Many notebooks in the 1990s came with two type-II slots with no barrier in between (allowing installation of two type-II cards or one type-III card). With the removal of legacy ports, most contemporary notebooks only feature a single type-II card slot.[citation needed]
The United States computer industry created the Personal Computer Memory Card International Association to challenge the Japanese JEIDA memory card devices by offering a competing standard for memory-expansion cards. The two standards later merged as JEIDA 4.1 or PCMCIA 2.0 (PC Card) in 1991.

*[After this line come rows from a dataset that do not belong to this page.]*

(* ===== verification/FabricBlocks.v ===== *)
(** * Blocks of the Fabric ledger

    The blocks, envelopes and block metadata of protos/common, the hashing of
    block headers (protos/common/block.go), and the accessors of protos/utils and
    orderer/common/cluster/util.go.

    The protobuf library is an interface: a codec per message type, which reads
    back what it wrote.  A message is the record of its known fields.  SHA-256 is a function of the bytes. *)

From S2P Require Import Prelude BigEndian Asn1.

(** ** Protobuf *)

Record Codec (A : Type) := { Marshal : A -> bytes; Unmarshal : bytes -> outcome A }.
Arguments Marshal {A} _ _.
Arguments Unmarshal {A} _ _.

(** What is written can be read, and malformed input is an error. *)
Definition codec_ok {A} (c : Codec A) : Prop :=
  (forall a, Unmarshal c (Marshal c a) = Ok a) /\ forall b e, Unmarshal c b <> Panic e.

Lemma codec_roundtrip {A} (c : Codec A) a : codec_ok c -> Unmarshal c (Marshal c a) = Ok a.
Proof. intros [H _]. apply H. Qed.

Lemma codec_inj {A} (c : Codec A) a b : codec_ok c -> Marshal c a = Marshal c b -> a = b.
Proof. intros Hc E. apply (f_equal (Unmarshal c)) in E. rewrite !codec_roundtrip in E by done. by injection E. Qed.
(** [fabric:orderer/consensus/smartbft/chain.go] BFTChain.blockToDecision *)
Definition blockToDecision (verificationSeq : Z) (block : Block) : outcome Decision :=
  proposal ← blockToProposalWithoutSignaturesInMetadata verificationSeq block;
  if Number (b_Header block) =? 0 then mret {| d_Proposal := proposal; d_Signatures := [] |}
  else
    b ← metadata_at block SIGNATURES;
    signatureMetadata ← or_panic "Failed unmarshaling signatures from block metadata" (Unmarshal pb_Metadata b);
    ordererMD ← or_panic "Failed unmarshaling OrdererBlockMetadata from block signature metadata"
                  (Unmarshal pb_OrdererBlockMetadata (md_Value signatureMetadata));
    header ← BlockHeader_Bytes (b_Header block);
    mret {| d_Proposal := {| prop_Payload := prop_Payload proposal; prop_Header := prop_Header proposal;
                             prop_Metadata := obm_ConsenterMetadata ordererMD;
                             prop_VerificationSequence := prop_VerificationSequence proposal |};
            d_Signatures := library_signatures header (md_Value signatureMetadata) (md_Signatures signatureMetadata) |}.

(** [fabric:orderer/consensus/smartbft/chain.go] BFTChain.blockToID2Identities *)
Definition blockToID2Identities (block : Block) : outcome (gmap Z bytes) :=
  env ← or_panic "Failed unmarshaling envelope of previous config block" (first_envelope block);
  oc ← or_panic "Failed getting a new bundle from envelope of previous config block" (NewBundleFromEnvelope env);
  oc ← or_panic "Orderer config of previous config block is nil" (ok_or oc "nil");
  m ← or_panic "Failed to unmarshal consensus metadata" (Unmarshal pb_ConfigMetadata (oc_ConsensusMetadata oc));
  foldl (fun acc consenter =>
           ids ← acc;
           sanitizedID ← or_panic "Failed to sanitize identity" (SanitizeIdentity (Identity consenter));
           mret (<[ConsenterId consenter := sanitizedID]> ids))
    (mret ∅) (cm_Consenters m).

(** ** Starting *)

(** [fabric:orderer/consensus/smartbft/assembler.go] lastConfigBlockFromLedger *)
Definition lastConfigBlockFromLedger (l : Ledger) : outcome Block :=
  lastBlock ← ok_or (ledger_Block l (Height l -u 1)) "unable to retrieve block";
  LastConfigBlock lastBlock l.

(** [fabric:orderer/consensus/smartbft/assembler.go] previousConfigBlockFromLedger *)
Definition previousConfigBlockFromLedger (l : Ledger) : outcome Block :=
  let previousBlockSeq := if Height l =? 1 then 0 else Height l -u 2 in
  previousBlock ← ok_or (ledger_Block l previousBlockSeq) "unable to retrieve block";
  LastConfigBlock previousBlock l.

(** [fabric:orderer/consensus/smartbft/assembler.go] LastBlockFromLedgerOrPanic *)
Definition LastBlockFromLedgerOrPanic (l : Ledger) : outcome Block :=
  or_panic "Failed retrieving last block" (ok_or (ledger_Block l (Height l -u 1)) "nil").

(** [fabric:orderer/consensus/smartbft/assembler.go] LastConfigBlockFromLedgerOrPanic *)
Definition LastConfigBlockFromLedgerOrPanic (l : Ledger) : outcome Block :=
  or_panic "Failed retrieving last config block" (lastConfigBlockFromLedger l).

(** A runtime configuration before any block: only the identifier is set. *)
Definition blankRuntimeConfig (selfID : Z) : RuntimeConfig := {|
  BFTConfig := zeroConfiguration; isConfig := false; rtc_id := selfID; LastCommittedBlockHash := "";
  RemoteNodes := []; ID2Identities := ∅; rtc_LastBlock := None; rtc_LastConfigBlock := None; rtc_Nodes := [];
|}.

PCMCIA stands for Personal Computer Memory Card International Association. While this acronym did clearly describe the original intentions of the organization's standard, it was difficult to say and remember and was sometimes jokingly referred to as "People Can't Memorize Computer Industry Acronyms".[1] To aid in the widespread marketing and branding of the standard and to account for the standard's widening scope (beyond just memory cards) the association acquired the rights to the simpler term "PC Card" from IBM and began using it (rather than "PCMCIA") from version 2 of the specification onwards.
All PC Card devices use an identical 68 pin dual row connecting interface. All are 85.6 mm long and 54.0 mm wide. The form factor is also used by the Common Interface form of Conditional Access Modules for DVB broadcasts.
The original standard was defined for both 5 volt and 3.3 volt cards. The 3.3 V cards have a key on the side to protect them from being damaged by being put into a 5 V-only slot. Some cards and some slots operate at both voltages as needed. The original standard was built around an 'enhanced' 16-bit ISA bus platform.
CardBus
CardBus are PCMCIA 5.0 or later (JEIDA 4.2 or later) 32-bit PCMCIA devices, introduced in 1995 and present in laptops from late 1997 onward. CardBus is effectively a 32-bit, 33 MHz PCI bus in the PC Card form factor. CardBus includes bus mastering, which allows a controller on the bus to talk to other devices or memory without going through the CPU. Many chipsets are available for both PCI and CardBus, such as those that support Wi-Fi.
The notch on the left hand front of the device is slightly shallower on a CardBus device, so a 32-bit device cannot be plugged into a slot that can only accept 16-bit devices. Most new slots are compatible with both CardBus and the original 16-bit PC Card devices.